● **DESCRIPTION OF THE TASK**: The lines from the one containing "[pants.backend.kotlin.target_types]. *)" through the final line of the data below must be written out exactly, both included, and nothing more.
[RECORD SET]
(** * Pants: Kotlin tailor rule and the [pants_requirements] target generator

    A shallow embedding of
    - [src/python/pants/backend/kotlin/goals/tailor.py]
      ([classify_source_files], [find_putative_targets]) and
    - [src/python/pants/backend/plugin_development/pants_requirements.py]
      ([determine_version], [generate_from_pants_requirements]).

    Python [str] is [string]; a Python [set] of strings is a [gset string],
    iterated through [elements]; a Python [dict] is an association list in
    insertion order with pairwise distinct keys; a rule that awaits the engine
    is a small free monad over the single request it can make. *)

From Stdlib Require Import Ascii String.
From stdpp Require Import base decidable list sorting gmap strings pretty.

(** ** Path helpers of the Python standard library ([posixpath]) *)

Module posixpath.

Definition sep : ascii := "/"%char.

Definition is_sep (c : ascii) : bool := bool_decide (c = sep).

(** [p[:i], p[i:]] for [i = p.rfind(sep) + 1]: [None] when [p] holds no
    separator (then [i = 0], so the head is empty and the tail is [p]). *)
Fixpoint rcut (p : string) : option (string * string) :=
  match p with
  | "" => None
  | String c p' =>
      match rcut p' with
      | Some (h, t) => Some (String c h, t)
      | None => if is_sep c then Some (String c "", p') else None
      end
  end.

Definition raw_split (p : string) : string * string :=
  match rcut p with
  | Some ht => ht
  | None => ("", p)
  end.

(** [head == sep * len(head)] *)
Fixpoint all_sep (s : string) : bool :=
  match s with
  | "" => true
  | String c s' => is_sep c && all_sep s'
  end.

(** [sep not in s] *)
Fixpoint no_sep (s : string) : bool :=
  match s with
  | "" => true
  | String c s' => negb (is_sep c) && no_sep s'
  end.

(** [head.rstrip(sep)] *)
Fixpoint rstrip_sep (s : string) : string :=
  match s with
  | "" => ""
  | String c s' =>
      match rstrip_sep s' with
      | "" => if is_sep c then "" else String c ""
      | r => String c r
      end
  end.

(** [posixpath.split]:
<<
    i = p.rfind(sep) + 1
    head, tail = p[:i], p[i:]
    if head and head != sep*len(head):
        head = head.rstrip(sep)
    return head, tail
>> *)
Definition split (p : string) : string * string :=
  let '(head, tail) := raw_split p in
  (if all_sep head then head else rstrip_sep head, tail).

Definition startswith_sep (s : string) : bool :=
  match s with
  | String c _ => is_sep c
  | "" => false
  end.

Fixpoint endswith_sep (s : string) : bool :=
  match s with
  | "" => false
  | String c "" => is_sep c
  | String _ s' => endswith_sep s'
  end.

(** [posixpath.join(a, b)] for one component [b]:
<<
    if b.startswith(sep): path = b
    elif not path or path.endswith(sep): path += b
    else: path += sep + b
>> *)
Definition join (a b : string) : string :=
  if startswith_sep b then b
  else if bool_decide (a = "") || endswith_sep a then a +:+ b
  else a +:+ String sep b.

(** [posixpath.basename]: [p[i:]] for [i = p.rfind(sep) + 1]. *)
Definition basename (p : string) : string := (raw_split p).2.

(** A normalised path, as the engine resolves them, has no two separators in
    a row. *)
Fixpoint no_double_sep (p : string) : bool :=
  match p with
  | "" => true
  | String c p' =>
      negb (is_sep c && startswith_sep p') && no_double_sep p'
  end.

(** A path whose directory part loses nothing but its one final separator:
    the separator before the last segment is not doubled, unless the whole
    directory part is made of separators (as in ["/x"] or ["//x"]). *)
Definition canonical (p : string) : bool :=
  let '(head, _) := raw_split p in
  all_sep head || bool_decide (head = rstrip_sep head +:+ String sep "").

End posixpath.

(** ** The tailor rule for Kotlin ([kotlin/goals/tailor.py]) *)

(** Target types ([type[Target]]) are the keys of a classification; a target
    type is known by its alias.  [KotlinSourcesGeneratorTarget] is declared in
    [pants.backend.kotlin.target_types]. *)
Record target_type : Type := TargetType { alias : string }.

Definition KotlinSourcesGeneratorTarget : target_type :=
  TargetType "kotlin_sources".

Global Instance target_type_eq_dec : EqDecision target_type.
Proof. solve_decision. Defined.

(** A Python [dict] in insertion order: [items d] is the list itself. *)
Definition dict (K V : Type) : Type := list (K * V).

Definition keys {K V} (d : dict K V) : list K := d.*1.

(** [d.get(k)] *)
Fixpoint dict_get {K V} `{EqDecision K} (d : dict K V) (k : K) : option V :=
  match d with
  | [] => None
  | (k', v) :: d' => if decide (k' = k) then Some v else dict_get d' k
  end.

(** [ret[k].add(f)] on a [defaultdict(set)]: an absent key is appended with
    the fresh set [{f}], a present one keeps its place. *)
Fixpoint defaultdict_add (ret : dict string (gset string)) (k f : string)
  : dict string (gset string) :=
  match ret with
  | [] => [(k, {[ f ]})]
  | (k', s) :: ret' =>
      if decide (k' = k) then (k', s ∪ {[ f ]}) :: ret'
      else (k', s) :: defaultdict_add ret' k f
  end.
[/RECORD SET]
● **REPLY**:
    [pants.backend.kotlin.target_types]. *)
Record target_type : Type := TargetType { alias : string }.

Definition KotlinSourcesGeneratorTarget : target_type :=
  TargetType "kotlin_sources".

Global Instance target_type_eq_dec : EqDecision target_type.
Proof. solve_decision. Defined.

(** A Python [dict] in insertion order: [items d] is the list itself. *)
Definition dict (K V : Type) : Type := list (K * V).

Definition keys {K V} (d : dict K V) : list K := d.*1.

(** [d.get(k)] *)
Fixpoint dict_get {K V} `{EqDecision K} (d : dict K V) (k : K) : option V :=
  match d with
  | [] => None
  | (k', v) :: d' => if decide (k' = k) then Some v else dict_get d' k
  end.

(** [ret[k].add(f)] on a [defaultdict(set)]: an absent key is appended with
    the fresh set [{f}], a present one keeps its place. *)
Fixpoint defaultdict_add (ret : dict string (gset string)) (k f : string)
  : dict string (gset string) :=
  match ret with
  | [] => [(k, {[ f ]})]
  | (k', s) :: ret' =>
      if decide (k' = k) then (k', s ∪ {[ f ]}) :: ret'
      else (k', s) :: defaultdict_add ret' k f
  end.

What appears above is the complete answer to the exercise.